(** The loop of [to_digits] produces the digits of [z], without a leading zero. *)
Lemma to_digits_spec r : (2 ≤ r ≤ 16)%Z → ∀ fuel z acc,
  (0 ≤ z < r ^ Z.of_nat fuel)%Z → (0 < fuel) →
  ∃ ds, to_digits fuel r z acc = dstr ds +:+ acc ∧ digits_ok r ds ∧ dval r ds = z ∧
        (∀ k, 0 < k → (z < r ^ Z.of_nat k)%Z → length ds ≤ k) ∧ 0 < length ds.
Proof.
  intros Hr. induction fuel as [|fuel IH]; intros z acc Hz Hfuel; [lia|]. simpl.
  pose proof (Z.mod_pos_bound z r ltac:(lia)) as Hm.
  pose proof (Z.div_mod z r ltac:(lia)) as Hdm.
  destruct (Z.eqb_spec (z / r) 0) as [Hq|Hq].
  - exists [(z mod r)%Z]. split_and!; simpl; [done|by apply Forall_singleton|lia|intros; lia|lia].
  - assert (0 ≤ z / r)%Z by (apply Z.div_pos; lia).
    assert (z / r < r ^ Z.of_nat fuel)%Z.
    { apply Z.div_lt_upper_bound; [lia|].
      rewrite Nat2Z.inj_succ, Z.pow_succ_r in Hz by lia. lia. }
    destruct fuel as [|fuel]; [simpl in *; lia|].
    destruct (IH (z / r)%Z (String (digit_char (z mod r)) acc)) as (ds & -> & Hds & Hv & Hl & Hp);
      [lia|lia|].
    exists (ds ++ [(z mod r)%Z]). split_and!.
    + by rewrite dstr_app, str_app_assoc.
    + by apply Forall_app_2; [|apply Forall_singleton].
    + rewrite dval_app, Hv by lia. simpl. lia.
    + intros k Hk Hzk. rewrite length_app. simpl.
      destruct k as [|[|k]]; [lia| |].
      * exfalso. apply Hq. apply Z.div_small. simpl in Hzk. lia.
      * assert (length ds ≤ S k); [|lia]. apply Hl; [lia|].
        apply Z.div_lt_upper_bound; [lia|].
        rewrite Nat2Z.inj_succ, Z.pow_succ_r in Hzk by lia. lia.
    + rewrite length_app. simpl. lia.
Qed.

(** [z.toString(r).padStart(w, "0")] is a numeral of value [z], of width exactly
    [w] when [z] fits and wider when it does not. *)
Lemma padded_numeral r w z : (2 ≤ r ≤ 16)%Z → (0 ≤ z)%Z → 0 < w →
  ∃ ds, padStart (nat_toString r z) w "0" = dstr ds ∧ digits_ok r ds ∧ dval r ds = z ∧
        (if (z <? r ^ Z.of_nat w)%Z then length ds = w else w < length ds).
Proof.
  intros Hr Hz Hw. unfold nat_toString.
  destruct (to_digits_spec r Hr (S (Z.to_nat (Z.log2 z))) z "") as (ds & -> & Hds & Hv & Hl & Hp).
  { split; [lia|]. rewrite Nat2Z.inj_succ, Z2Nat.id by apply Z.log2_nonneg.
    destruct (Z.eq_dec z 0%Z) as [->|]; [simpl; lia|].
    apply Z.lt_le_trans with (2 ^ Z.succ (Z.log2 z))%Z; [apply Z.log2_spec; lia|].
    apply Z.pow_le_mono_l. lia. }
  { lia. }
  rewrite str_app_nil_r. exists (replicate (w - length ds) 0%Z ++ ds). split_and!.
  - unfold padStart. by rewrite dstr_length, dstr_app, dstr_zeros.
  - apply Forall_app_2; [|done]. apply Forall_replicate. lia.
  - by rewrite dval_zeros.
  - rewrite length_app, length_replicate.
    destruct (Z.ltb_spec z (r ^ Z.of_nat w)).
    + assert (length ds ≤ w) by (apply Hl; lia). lia.
    + assert (w < length ds); [|lia].
      apply Nat.nle_gt. intros Hle.
      pose proof (dval_bounds r ds ltac:(lia) Hds).
      assert (r ^ Z.of_nat (length ds) ≤ r ^ Z.of_nat w)%Z by (apply Z.pow_le_mono_r; lia). lia.
Qed.

(** Reading a numeral back; parsing stops at the first non-digit. *)
Lemma parse_digits_dstr r ds acc : (2 ≤ r ≤ 16)%Z → digits_ok r ds → ds ≠ [] →
  parse_digits r (dstr ds) acc =
    Some (default 0 acc * r ^ Z.of_nat (length ds) + dval r ds)%Z.
Proof.
  intros Hr Hds. revert acc. induction Hds as [|d ds Hd Hds IH]; [done|]. intros acc _.
  simpl. rewrite digit_val_char by lia.
  destruct ds as [|e ds]; [simpl; f_equal; lia|].
  rewrite IH by done. simpl length. simpl default. f_equal.
  rewrite !Nat2Z.inj_succ, !Z.pow_succ_r by lia. lia.
Qed.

◇ ◇ ◇

Activity
Every entry shown above should be written out again without a single difference.

Output for this task
(** The loop of [to_digits] produces the digits of [z], without a leading zero. *)
Lemma to_digits_spec r : (2 ≤ r ≤ 16)%Z → ∀ fuel z acc,
  (0 ≤ z < r ^ Z.of_nat fuel)%Z → (0 < fuel) →
  ∃ ds, to_digits fuel r z acc = dstr ds +:+ acc ∧ digits_ok r ds ∧ dval r ds = z ∧
        (∀ k, 0 < k → (z < r ^ Z.of_nat k)%Z → length ds ≤ k) ∧ 0 < length ds.
Proof.
  intros Hr. induction fuel as [|fuel IH]; intros z acc Hz Hfuel; [lia|]. simpl.
  pose proof (Z.mod_pos_bound z r ltac:(lia)) as Hm.
  pose proof (Z.div_mod z r ltac:(lia)) as Hdm.
  destruct (Z.eqb_spec (z / r) 0) as [Hq|Hq].
  - exists [(z mod r)%Z]. split_and!; simpl; [done|by apply Forall_singleton|lia|intros; lia|lia].
  - assert (0 ≤ z / r)%Z by (apply Z.div_pos; lia).
    assert (z / r < r ^ Z.of_nat fuel)%Z.
    { apply Z.div_lt_upper_bound; [lia|].
      rewrite Nat2Z.inj_succ, Z.pow_succ_r in Hz by lia. lia. }
    destruct fuel as [|fuel]; [simpl in *; lia|].
    destruct (IH (z / r)%Z (String (digit_char (z mod r)) acc)) as (ds & -> & Hds & Hv & Hl & Hp);
      [lia|lia|].
    exists (ds ++ [(z mod r)%Z]). split_and!.
    + by rewrite dstr_app, str_app_assoc.
    + by apply Forall_app_2; [|apply Forall_singleton].
    + rewrite dval_app, Hv by lia. simpl. lia.
    + intros k Hk Hzk. rewrite length_app. simpl.
      destruct k as [|[|k]]; [lia| |].
      * exfalso. apply Hq. apply Z.div_small. simpl in Hzk. lia.
      * assert (length ds ≤ S k); [|lia]. apply Hl; [lia|].
        apply Z.div_lt_upper_bound; [lia|].
        rewrite Nat2Z.inj_succ, Z.pow_succ_r in Hzk by lia. lia.
    + rewrite length_app. simpl. lia.
Qed.

(** [z.toString(r).padStart(w, "0")] is a numeral of value [z], of width exactly
    [w] when [z] fits and wider when it does not. *)
Lemma padded_numeral r w z : (2 ≤ r ≤ 16)%Z → (0 ≤ z)%Z → 0 < w →
  ∃ ds, padStart (nat_toString r z) w "0" = dstr ds ∧ digits_ok r ds ∧ dval r ds = z ∧
        (if (z <? r ^ Z.of_nat w)%Z then length ds = w else w < length ds).
Proof.
  intros Hr Hz Hw. unfold nat_toString.
  destruct (to_digits_spec r Hr (S (Z.to_nat (Z.log2 z))) z "") as (ds & -> & Hds & Hv & Hl & Hp).
  { split; [lia|]. rewrite Nat2Z.inj_succ, Z2Nat.id by apply Z.log2_nonneg.
    destruct (Z.eq_dec z 0%Z) as [->|]; [simpl; lia|].
    apply Z.lt_le_trans with (2 ^ Z.succ (Z.log2 z))%Z; [apply Z.log2_spec; lia|].
    apply Z.pow_le_mono_l. lia. }
  { lia. }
  rewrite str_app_nil_r. exists (replicate (w - length ds) 0%Z ++ ds). split_and!.
  - unfold padStart. by rewrite dstr_length, dstr_app, dstr_zeros.
  - apply Forall_app_2; [|done]. apply Forall_replicate. lia.
  - by rewrite dval_zeros.
  - rewrite length_app, length_replicate.
    destruct (Z.ltb_spec z (r ^ Z.of_nat w)).
    + assert (length ds ≤ w) by (apply Hl; lia). lia.
    + assert (w < length ds); [|lia].
      apply Nat.nle_gt. intros Hle.
      pose proof (dval_bounds r ds ltac:(lia) Hds).
      assert (r ^ Z.of_nat (length ds) ≤ r ^ Z.of_nat w)%Z by (apply Z.pow_le_mono_r; lia). lia.
Qed.

(** Reading a numeral back; parsing stops at the first non-digit. *)
Lemma parse_digits_dstr r ds acc : (2 ≤ r ≤ 16)%Z → digits_ok r ds → ds ≠ [] →
  parse_digits r (dstr ds) acc =
    Some (default 0 acc * r ^ Z.of_nat (length ds) + dval r ds)%Z.
Proof.
  intros Hr Hds. revert acc. induction Hds as [|d ds Hd Hds IH]; [done|]. intros acc _.
  simpl. rewrite digit_val_char by lia.
  destruct ds as [|e ds]; [simpl; f_equal; lia|].
  rewrite IH by done. simpl length. simpl default. f_equal.
  rewrite !Nat2Z.inj_succ, !Z.pow_succ_r by lia. lia.
Qed.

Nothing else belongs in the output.